Troubling questions have been raised about the quality and safety of vitamins and dietary supplements, in a joint investigation by the New York Times and the PBS Frontline program.
- Experts say some vitamin and supplements products contain greater amounts than the recommended daily allowance
- Study says taking fish oil “a waste of time and money”
- Concerns some supplements cause liver injury
- Claims some products do not contain what they advertise
The report asked leading clinicians and researchers for their assessment of whether products actually did consumers any good.
It found that in the multi-billion-dollar industry, some supplements and vitamins could actually be harmful.

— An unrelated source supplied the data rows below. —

(** The best entry of one selector class. *)
Lemma build_hit_best l sc rule c id :
  entries_ok l → known_scope sc = true →
  hit (buildAdblockExceptionSnapshot l) sc rule c = Some id →
  ∃ e, e ∈ l ∧ EID e = id ∧ EScope e = sc ∧ EDomain e = c ∧
    (entry_key e = rule_key rule (Category rule) ∨ entry_key e = rule_key rule "") ∧
    ∀ e', e' ∈ l → EScope e' = sc → EDomain e' = c →
      (entry_key e' = rule_key rule (Category rule) ∨ entry_key e' = rule_key rule "") →
      e' = e ∨ ECategory e ≠ "" ∧ ECategory e' = "".
Proof.
  intros (Hall & _ & Hsel) Hsc Hh.
  pose proof (build_hit l sc rule c Hsc) as Hb. rewrite Hh in Hb. destruct Hb as (e & He & <- & Hat).
  { eapply Forall_impl; [exact Hall|]. intros e. apply ok_scope. }
  assert (∀ e', e' ∈ l → selector e' = selector e → e' = e) as Huniq.
  { intros e' He' Hs. apply list_elem_of_lookup in He as [i Hi].
    apply list_elem_of_lookup in He' as [j Hj].
    assert (i = j) as <-; [|congruence].
    eapply (NoDup_lookup (selector <$> l)); [done|rewrite list_lookup_fmap, Hi; done|].
    by rewrite list_lookup_fmap, Hj, <-Hs. }
  assert (∀ cat e', entry_key e' = rule_key rule cat → ECategory e' = cat) as Hcat
    by (by intros cat e' (_ & _ & _ & ?)%entry_key_spec).
  unfold selector in Huniq.
  exists e. split_and!; [done|done|naive_solver..|].
  intros e' He' Hs' Hd' Hk'.
  destruct (decide (ECategory e' = ECategory e)) as [Hc|Hc].
  { left. apply Huniq; [done|]. rewrite Hs', Hd'.
    destruct Hat as [(-> & -> & Hk)|[(-> & -> & Hk) _]];
      destruct Hk' as [Hk'|Hk']; pose proof (Hcat _ _ Hk); pose proof (Hcat _ _ Hk');
      congruence. }
  right. destruct Hat as [(_ & _ & Hk)|[(_ & _ & Hk) Hno]]; pose proof (Hcat _ _ Hk) as H1';
    destruct Hk' as [Hk'|Hk']; pose proof (Hcat _ _ Hk') as H2'; try congruence.
  - split; congruence.
  - exfalso. apply (Hno e' He'); [congruence|done].
Qed.

Lemma build_miss l : entries_ok l → ∀ sc rule c, known_scope sc = true →
  hit (buildAdblockExceptionSnapshot l) sc rule c = None →
  ∀ e, e ∈ l → EScope e = sc → EDomain e = c →
  ¬ (entry_key e = rule_key rule (Category rule) ∨ entry_key e = rule_key rule "").
Proof.
  intros (Hall & _ & _) sc rule c Hsc Hn e He Hs Hd Hk.
  pose proof (build_hit l sc rule c Hsc) as Hb. rewrite Hn in Hb.
  ospecialize (Hb _ e He); [|naive_solver]. eapply Forall_impl; [exact Hall|]. intros e'. apply ok_scope.
Qed.

Lemma build_count l : count (buildAdblockExceptionSnapshot l) = Z.of_nat (length l).
Proof.
  unfold buildAdblockExceptionSnapshot. cbn [count].
  enough (∀ s, count (foldl add_entry s l) = count s) as -> by done.
  induction l as [|e l IH]; intros s; [done|]. cbn [foldl]. rewrite IH.
  unfold add_entry. by destruct (EScope e).
Qed.

(** C13: an exception suppresses exactly the matches it was written for: a valid file's
    snapshot answers a fired rule with an entry that names the queried name and the
    rule's full provenance, the most specific such entry, and with none only when no
    entry of the file does. *)
Theorem exception_match_exact body l q rule :
  validateAdblockExceptions body = Ok l →
  selects l rule q (snapshot_match (Some (buildAdblockExceptionSnapshot l)) q rule).
Proof.
  intros [Hok _]%validate_ok. unfold selects, snapshot_match. rewrite build_count.
  destruct (Z.eqb_spec (Z.of_nat (length l)) 0) as [Hz|_].
  { destruct l; [|done]. intros e He. by apply elem_of_nil in He. }
  set (s := buildAdblockExceptionSnapshot l).
  pose proof Hok as (Hall & _ & _). rewrite Forall_forall in Hall.
  change (b ← exact s !! q; matchBucket b rule) with (hit s RuleScopeExact rule q).
  pose proof (build_miss l) as Hmiss. specialize (Hmiss Hok). fold s in Hmiss.
  destruct (hit s RuleScopeExact rule q) as [id|] eqn:Ee.
  - apply build_hit_best in Ee as (e & He & Hid & Hs & Hd & Hk & Hbest); [|done..].
    exists e. split_and!; [done|done| |].
    + apply provenance_key. by rewrite Hs, Hd.
    + intros e' He' [Hc' Hk']%provenance_key. unfold preferred. rewrite Hs.
      destruct (EScope e') eqn:Es'; [|by right..]. cbn in Hc'.
      by apply Hbest.
  - pose proof (suffix_match_spec (slen q) s q rule ltac:(done)) as Hw.
    assert (∀ e, e ∈ l → applies rule q e → EScope e = RuleScopeSuffix ∧ label_suffix (EDomain e) q)
      as Hsuf.
    { intros e He [Hc Hk]%provenance_key. pose proof (ok_scope e (Hall e He)) as Hkn.
      destruct (EScope e) eqn:Es; [|done..].
      exfalso. eapply (Hmiss RuleScopeExact rule q); [done|exact Ee|exact He|done|done|done]. }
    destruct (suffix_match (slen q) s q rule) as [id|].
    + destruct Hw as (c & Hc & Hh & Hmin).
      apply build_hit_best in Hh as (e & He & Hid & Hs & <- & Hk & Hbest); [|done..].
      exists e. split_and!; [done|done|apply provenance_key; by rewrite Hs|].
      intros e' He' Ha'. destruct (Hsuf e' He' Ha') as [Hs' Hc'].
      apply provenance_key in Ha' as [_ Hk']. unfold preferred. rewrite Hs, Hs'.
      destruct (decide (EDomain e' = EDomain e)) as [Hd|Hd]; [destruct (Hbest e' He' Hs' Hd Hk'); auto|].
      right. left. destruct (decide (slen (EDomain e) < slen (EDomain e'))) as [Hlt|Hge].
      { exfalso. by eapply (Hmiss RuleScopeSuffix rule (EDomain e')); eauto. }
      destruct (label_suffix_comparable _ _ _ Hc Hc') as [Hab|Hab];
        destruct Hab as [Hab|[p Hab]]; [by rewrite Hab in Hd| |by rewrite Hab in Hd|];
        apply (f_equal slen) in Hab; rewrite slen_app in Hab; cbn [String.length] in Hab; lia.
    + intros e He Ha. destruct (Hsuf e He Ha) as [Hs Hc]. apply provenance_key in Ha as [_ Hk].
      by eapply (Hmiss RuleScopeSuffix rule (EDomain e)); eauto.
Qed.
End Matching.

(** ** The revision *)

Lemma be_bytes_inj n v w a b :
  be_bytes n v a = be_bytes n w b →
  (0 <= v < 256 ^ Z.of_nat n)%Z → (0 <= w < 256 ^ Z.of_nat n)%Z → v = w ∧ a = b.
Proof.
  revert v w a b. induction n as [|n IH]; intros v w a b; cbn [be_bytes].
  { intros -> Hv Hw. split; [lia|done]. }
  rewrite Nat2Z.inj_succ, Z.pow_succ_r by lia. intros Heq Hv Hw.
  pose proof (Z.mod_pos_bound v 256 ltac:(lia)). pose proof (Z.mod_pos_bound w 256 ltac:(lia)).
  apply IH in Heq as [Hq [= Hc ->]]; [|split; [apply Z.div_pos; lia|apply Z.div_lt_upper_bound; lia]..].
  split; [|done]. apply (f_equal N_of_ascii) in Hc. rewrite !N_ascii_embedding in Hc by lia.
  rewrite (Z.div_mod v 256), (Z.div_mod w 256) by lia. lia.
Qed.

Definition framable (s : string) : Prop := (Z.of_nat (slen s) < 2 ^ 64)%Z.

Lemma sapp_inj_len a b c d : slen a = slen b → a ++ c = b ++ d → a = b ∧ c = d.
Proof.
  revert b. induction a as [|x a IH]; intros [|y b]; cbn; intros [=]; try done.
  intros [=]. destruct (IH b); [done..|]. by subst.
Qed.

Lemma frame_inj s t a b :
  framable s → framable t → writeFramedString s a = writeFramedString t b → s = t ∧ a = b.
Proof.
  unfold framable. intros Hs Ht Heq. apply be_bytes_inj in Heq as [Hl Heq]; [|cbn; lia..].
  apply sapp_inj_len in Heq; [done|lia].
Qed.

Lemma frame_all_inj ws vs :
  length ws = length vs → Forall framable ws → Forall framable vs →
  frame_all ws = frame_all vs → ws = vs.
Proof.
  revert vs. induction ws as [|w ws IH]; intros [|v vs]; try done. cbn [frame_all foldr length].
  intros [= Hlen] [Hw Hws]%Forall_cons [Hv Hvs]%Forall_cons Heq.
  apply frame_inj in Heq as [-> Heq]; [|done..]. f_equal. by apply IH.
Qed.

Definition scopes_known (e : adblockException) : Prop :=
  known_scope (EScope e) = true ∧ known_scope (EMatchType e) = true.

Lemma scope_string_inj a b :
  known_scope a = true → known_scope b = true → scope_string a = scope_string b → a = b.
Proof. by destruct a, b. Qed.

Lemma exception_fields_inj a b :
  scopes_known a → scopes_known b → exception_fields a = exception_fields b → a = b.
Proof.
  intros [] [] [=]. destruct a, b; cbn in *. f_equal; try done; by apply scope_string_inj.
Qed.

Lemma concat_fields_inj l l' :
  Forall scopes_known l → Forall scopes_known l' → length l = length l' →
  concat (exception_fields <$> l) = concat (exception_fields <$> l') → l = l'.
Proof.
  revert l'. induction l as [|a l IH]; intros [|b l']; try done.
  intros [Ha Hl]%Forall_cons [Hb Hl']%Forall_cons [= Hlen] Heq. rewrite !fmap_cons in Heq.
  cbn [concat] in Heq. apply app_inj_1 in Heq as [Hab Heq]; [|done].
  f_equal; [by apply exception_fields_inj|by apply IH].
Qed.

Lemma lex_less_irrefl a : lex_less a a = false.
Proof. induction a as [|x a IH]; [done|]. cbn. by rewrite String.eqb_refl. Qed.

Lemma lex_cons x y a b :
  lex_less (x :: a) (y :: b) = false ↔ String.compare y x = Lt ∨ x = y ∧ lex_less a b = false.
Proof.
  cbn. destruct (String.eqb_spec x y) as [->|Hne].
  - rewrite (proj2 (scompare_eq y y)) by done. naive_solver.
  - rewrite (scompare_antisym x y). destruct (String.compare y x) eqn:E; cbn; try naive_solver.
    by apply scompare_eq in E.
Qed.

“We love the notion of a magic pill. It’s something that makes it all better. It’s just too seductive,” paediatrician Paul Offit, from the Children’s Hospital of Philadelphia, said.

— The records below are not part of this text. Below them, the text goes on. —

Lemma half_facts k : (0 <= k <= bound + 2)%Z →
  (∀ m, (0 <= m <= 2)%Z → f_add (half k) (half m) = half (k + m))
  ∧ f_lt (half k) (half (k + 1)) = true ∧ f_len (Z.to_nat k) = half (2 * k).
Proof.
  intros Hk. pose proof (half_table_at _ _ k half_table_ok) as He.
  rewrite Z2Nat.id in He by lia. specialize (He ltac:(unfold bound in Hk; lia)).
  unfold half_entry in He. rewrite !andb_true_iff, forallb_forall in He.
  destruct He as [[Ha Hl] Hf]. apply bool_decide_eq_true in Hf. split_and!; [|done..].
  intros m Hm. apply (bool_decide_eq_true (f_add (half k) (half m) = half (k + m))), Ha.
  assert (m = 0 ∨ m = 1 ∨ m = 2)%Z as [->|[->| ->]] by lia; cbn; auto.
Qed.
Lemma half_add k m : (0 <= k <= bound + 2)%Z → (0 <= m <= 2)%Z →
  f_add (half k) (half m) = half (k + m).
Proof. intros Hk. by destruct (half_facts k Hk) as (? & _); auto. Qed.
Lemma f_lt_irrefl x : f_lt x x = false.
Proof.
  unfold f_lt, SFltb, SFcompare. destruct x as [[]|[]| |[] m e]; try done;
    rewrite Z.compare_refl; change (Pos.compare_cont Eq m m) with (Pos.compare m m);
    by rewrite Pos.compare_refl.
Qed.
Lemma half_lt_mono k n : (0 <= k)%Z → (k + Z.of_nat (S n) <= bound + 3)%Z →
  f_lt (half k) (half (k + Z.of_nat (S n))) = true.
Proof.
  intros Hk. induction n as [|n IH]; intros Hn.
  - by destruct (half_facts k) as (_ & ? & _); [lia|].
  - eapply f_lt_trans; [apply IH; lia|].
    replace (k + Z.of_nat (S (S n)))%Z with (k + Z.of_nat (S n) + 1)%Z by lia.
    by destruct (half_facts (k + Z.of_nat (S n))) as (_ & ? & _); [lia|].
Qed.
Lemma half_lt a b : (0 <= a <= bound + 3)%Z → (0 <= b <= bound + 3)%Z →
  f_lt (half a) (half b) = (a <? b)%Z.
Proof.
  assert (∀ a b, (0 <= a < b)%Z → (b <= bound + 3)%Z → f_lt (half a) (half b) = true) as Hlt.
  { intros x y Hx Hy. replace y with (x + Z.of_nat (S (Z.to_nat (y - x - 1))))%Z by lia.
    apply half_lt_mono; lia. }
  intros Ha Hb. destruct (Z.ltb_spec a b) as [H|H]; [apply Hlt; lia|].
  destruct (decide (a = b)) as [->|Hne]; [apply f_lt_irrefl|].
  destruct (f_lt (half a) (half b)) eqn:He; [|done].
  rewrite <-(f_lt_irrefl (half a)). symmetry. eapply f_lt_trans; [done|]. apply Hlt; lia.
Qed.
Lemma half_min3 a b c :
  (0 <= a <= bound + 3)%Z → (0 <= b <= bound + 3)%Z → (0 <= c <= bound + 3)%Z →
  min3 f_lt (half a) (half b) (half c) = half (min3 Z.ltb a b c).
Proof. intros. unfold min3. rewrite !half_lt by lia. by repeat case_match. Qed.

Section Simulation.
Context (sub : Z → Z → Z) (sub_range : ∀ c d, (0 <= sub c d <= 2)%Z).
Let len (n : nat) : Z := (2 * Z.of_nat n)%Z.
Abbreviation fsub := (λ a b, half (sub a b)).
Abbreviation small := (Forall (λ k, within k)).

Lemma row_sim r1 d column prev lastkey :
  small column → (0 <= prev)%Z → (prev + 2 * Z.of_nat (length r1) <= bound)%Z → within lastkey →
  row_loop f_lt f_add f_one fsub r1 d (half <$> column) (half prev) (half lastkey)
  = half <$> row_loop Z.ltb Z.add 2%Z sub r1 d column prev lastkey
  ∧ small (row_loop Z.ltb Z.add 2%Z sub r1 d column prev lastkey).
Proof.
  revert column prev lastkey. induction r1 as [|c r1 IH]; intros column prev lastkey Hc H0 Hb Hl.
  { split; [done|constructor]. }
  destruct column as [|old column]; [split; [done|constructor]|].
  apply Forall_cons in Hc as [Ho Hc]. cbn [row_loop fmap list_fmap]. cbn [length] in Hb.
  specialize (sub_range c d). set (v := min3 Z.ltb _ _ _).
  assert (min3 f_lt (f_add (half old) f_one) (f_add (half prev) f_one)
            (f_add (half lastkey) (half (sub c d))) = half v) as ->.
  { change f_one with (half 2).
    rewrite !half_add by lia. apply half_min3; lia. }
  assert (0 <= v <= prev + 2)%Z as Hv by (subst v; rewrite min3_Z; lia).
  destruct (IH column v old) as [-> Hs]; [done|lia..|].
  split; [done|]. constructor; [lia|done].
Qed.
Lemma f_len_half n : (2 * Z.of_nat n <= bound)%Z → f_len n = half (len n).
Proof.
  intros Hn. destruct (half_facts (Z.of_nat n)) as (_ & _ & He); [lia|].
  by rewrite Nat2Z.id in He.
Qed.
Lemma column0_sim r1 : (2 * Z.of_nat (length r1) <= bound)%Z →
  column0 f_len r1 = half <$> column0 len r1 ∧ small (column0 len r1).
Proof.
  intros Hr. unfold column0. rewrite <-list_fmap_compose. split.
  - apply list_fmap_ext. intros i n Hn%list_elem_of_lookup_2%elem_of_seq. apply f_len_half. lia.
  - apply Forall_fmap, Forall_forall. intros n Hn%elem_of_seq. unfold compose, len. lia.
Qed.
Lemma last_cell_sim column : last_cell f_len (half <$> column) = half (last_cell len column).
Proof. unfold last_cell. rewrite fmap_last. by destruct (last column). Qed.

Lemma rows_sim r1 r2 x column :
  small column → 1 ≤ x → (2 * Z.of_nat (x + length r2 + length r1) <= bound)%Z →
  rows_loop f_lt f_add f_one f_len fsub r1 r2 x (half <$> column)
  = half <$> rows_loop Z.ltb Z.add 2%Z len sub r1 r2 x column.
Proof.
  revert x column. induction r2 as [|d r2 IH]; intros x column Hc Hx Hb; [done|].
  cbn [rows_loop]. cbn [length] in Hb. rewrite !f_len_half by lia.
  destruct (row_sim r1 d column (len x) (len (x - 1))) as [-> Hs]; [done|unfold len; lia..|].
  apply IH; [done|lia..].
Qed.

Lemma row_min_sim x column : small column → (2 * Z.of_nat x <= bound)%Z →
  row_min f_lt f_len x (half <$> column) = half (row_min Z.ltb len x column)
  ∧ within (row_min Z.ltb len x column).
Proof.
  intros Hc Hx. unfold row_min. rewrite f_len_half by done.
  assert (within (len x)) as Hm by (unfold len; lia). revert Hm. generalize (len x) as m.
  induction Hc as [|v column Hv Hc IH]; intros m Hm; [done|]. cbn.
  rewrite half_lt by lia. case_match; by apply IH.
Qed.

Lemma rows_capped_sim r1 r2 x column limit :
  small column → 1 ≤ x → (2 * Z.of_nat (x + length r2 + length r1) <= bound)%Z → within limit →
  rows_capped f_lt f_add f_one f_len fsub r1 r2 x (half <$> column) (half limit)
  = half (rows_capped Z.ltb Z.add 2%Z len sub r1 r2 x column limit).
Proof.
  intros Hc Hx Hb Hl. revert x column Hc Hx Hb.
  assert (f_add (half limit) (half 2) = half (limit + 2)) as Hadd by (apply half_add; lia).
  induction r2 as [|d r2 IH]; intros x column Hc Hx Hb; cbn [rows_capped].
  - rewrite last_cell_sim. change f_one with (half 2). rewrite Hadd, half_lt; [by case_match|lia|].
    unfold last_cell. destruct (last column) as [v|] eqn:Hv; cbn; [|unfold bound, len; lia].
    apply last_Some_elem_of in Hv. rewrite Forall_forall in Hc. specialize (Hc v Hv). lia.
  - cbn [length] in Hb. rewrite !f_len_half by lia.
    destruct (row_sim r1 d column (len x) (len (x - 1))) as [-> Hs]; [done|unfold len; lia..|].
    destruct (row_min_sim x _ Hs) as [-> Hm]; [lia|]. rewrite half_lt by lia.
    change f_one with (half 2). rewrite Hadd. case_match; [done|]. apply IH; [done|lia..].
Qed.

Lemma distance_sim r1 r2 : (Z.of_nat (length r1 + length r2) <= 1000)%Z →
  distance f_lt f_add f_one f_len fsub r1 r2 = half (distance Z.ltb Z.add 2%Z len sub r1 r2)
  ∧ ∀ limit, within limit →
    distance_capped f_lt f_add f_one f_len fsub r1 r2 (half limit)
    = half (distance_capped Z.ltb Z.add 2%Z len sub r1 r2 limit).
Proof.
  intros Hr. unfold distance, distance_capped, bound in *.
  destruct (column0_sim r1) as [-> Hs]; [unfold bound; lia|].
  split; [|intros limit Hl]; (destruct (Nat.eqb _ 0); [apply f_len_half; unfold bound; lia|]);
    (destruct (Nat.eqb _ 0); [apply f_len_half; unfold bound; lia|]).
  - rewrite rows_sim; [apply last_cell_sim|done|lia|unfold bound; lia].
  - apply rows_capped_sim; [done|lia|unfold bound; lia|done].
Qed.
End Simulation.

Lemma least_le gap sub a b n : least gap sub a b n →
  (n <= gap * Z.of_nat (length a + length b))%Z.
Proof.
  intros [_ Hn]. apply Hn. clear n Hn. induction b as [|d b IH] using rev_ind.
  - rewrite Nat.add_0_r. apply least_nil_r.
  - replace (gap * _)%Z with (gap * Z.of_nat (length a + length b) + gap)%Z
      by (rewrite length_app; cbn; lia). by constructor.
Qed.
Lemma least_unique gap sub a b n m : least gap sub a b n → least gap sub a b m → n = m.
Proof. intros [H1 H2] [H3 H4]. specialize (H2 _ H3). specialize (H4 _ H1). lia. Qed.

Section WeightedFacts.
Context `{RuneTables}.
Lemma half_incr_range c d : (0 <= half_incr c d <= 2)%Z.
Proof. unfold half_incr. case_match; [lia|]. cbv zeta. case_match; lia. Qed.

(** The weighted distances in halves. *)
Lemma weighted_halves s1 s2 : (Z.of_nat (length (runes s1) + length (runes s2)) <= 1000)%Z →
  ∃ n, least 2 half_incr (runes s1) (runes s2) n ∧ (0 <= n <= 2000)%Z
    ∧ WeightedLevenshteinDistance s1 s2 = half n
    ∧ ∀ limit, within limit → WeightedLevenshteinDistanceCapped s1 s2 (half limit) =
        half (if (limit <? n)%Z && negb (Nat.eqb (length (runes s1)) 0)
                 && negb (Nat.eqb (length (runes s2)) 0) then (limit + 2)%Z else n).
Proof.
  intros Hl. set (len := λ n : nat, (2 * Z.of_nat n)%Z).
  set (n := distance Z.ltb Z.add 2%Z len half_incr (runes s1) (runes s2)).
  assert (least 2 half_incr (runes s1) (runes s2) n) as Hn.
  { apply distance_least; first [intros; apply half_incr_range|intros; subst len; lia]. }
  destruct (distance_sim half_incr half_incr_range (runes s1) (runes s2) Hl) as [Hd Hc].
  exists n. split_and!; [done| |pose proof (least_le _ _ _ _ _ Hn); lia|done|].
  - destruct Hn as [Hs _]. eapply script_nonneg; [|intros; apply half_incr_range|done]. lia.
  - intros limit Hlim. unfold WeightedLevenshteinDistanceCapped. rewrite Hc by done. f_equal.
    apply distance_capped_spec; first [done|intros; apply half_incr_range|intros; subst len; lia].
Qed.
End WeightedFacts.

Lemma runes_empty s : Nat.eqb (length (runes s)) 0 = String.eqb s "".
Proof.
  destruct s as [|c s]; [done|]. unfold runes. cbn. by destruct (decode_rune _ _).
Qed.

(** ** The theorems *)

(** The rolling-column loop computes the edit distance of the two rune
    sequences: some script of single-rune deletions, insertions and replacements
    has this cost, none is cheaper, and the distance is zero exactly for equal
    sequences. *)
Theorem levenshtein_correct s1 s2 :
  script 1 rune_differs (runes s1) (runes s2) (LevenshteinDistance s1 s2)
  ∧ (∀ m, script 1 rune_differs (runes s1) (runes s2) m → (LevenshteinDistance s1 s2 <= m)%Z)
  ∧ (LevenshteinDistance s1 s2 = 0%Z ↔ runes s1 = runes s2).
Proof.
  destruct (Levenshtein_least s1 s2) as [Hs Hm]. split_and!; [done..|]. split.
  - by apply script_zero.
  - intros He. pose proof (script_nonneg 1 rune_differs ltac:(lia) rune_differs_nonneg _ _ _ Hs).
    enough (script 1 rune_differs (runes s1) (runes s2) 0) as H0 by (specialize (Hm _ H0); lia).
    rewrite He. clear. induction (runes s2) as [|c b IH] using rev_ind; [constructor|].
    replace 0%Z with (0 + rune_differs c c)%Z by (unfold rune_differs; by rewrite Z.eqb_refl).
    by constructor.
Qed.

He questioned why people were taking supplements and vitamins in the first place.
“You need vitamins to live. The question is, do you get enough in food? And I think the answer to that question is yes,” Dr Offit said.
“Then you look on the back [of product bottles] and you find that a number of these vitamins are contained in amounts that are much greater than the recommended daily allowance.
“Now there are studies done showing if you take a mega vitamin, you actually can hurt yourself.
“You actually can increase your risk of cancer, increase your risk of heart disease. I think few people know the risks they’re taking.”
The Frontline report, broadcast tonight on Four Corners, also examined the science surrounding vitamin D, vitamin E and fish oil.
Fish oil has been widely taken as a supplement in the belief it could prevent heart attacks and cardiovascular disease.
We love the notion of a magic pill. It’s something that makes it all better. It’s just too seductive.Paediatrician Paul Offit
But after compiling the best studies on fish oil from the world’s most prestigious scientific journals, epidemiologist Andrew Grey, from the University of Auckland, argued differently.
“I think for cardiovascular disease, one has to say there is no compelling evidence that taking fish oil protects against the first heart attack, or a second heart attack,” Dr Grey said.
“People who are advised to do that, or are doing it, are wasting their time and their money.”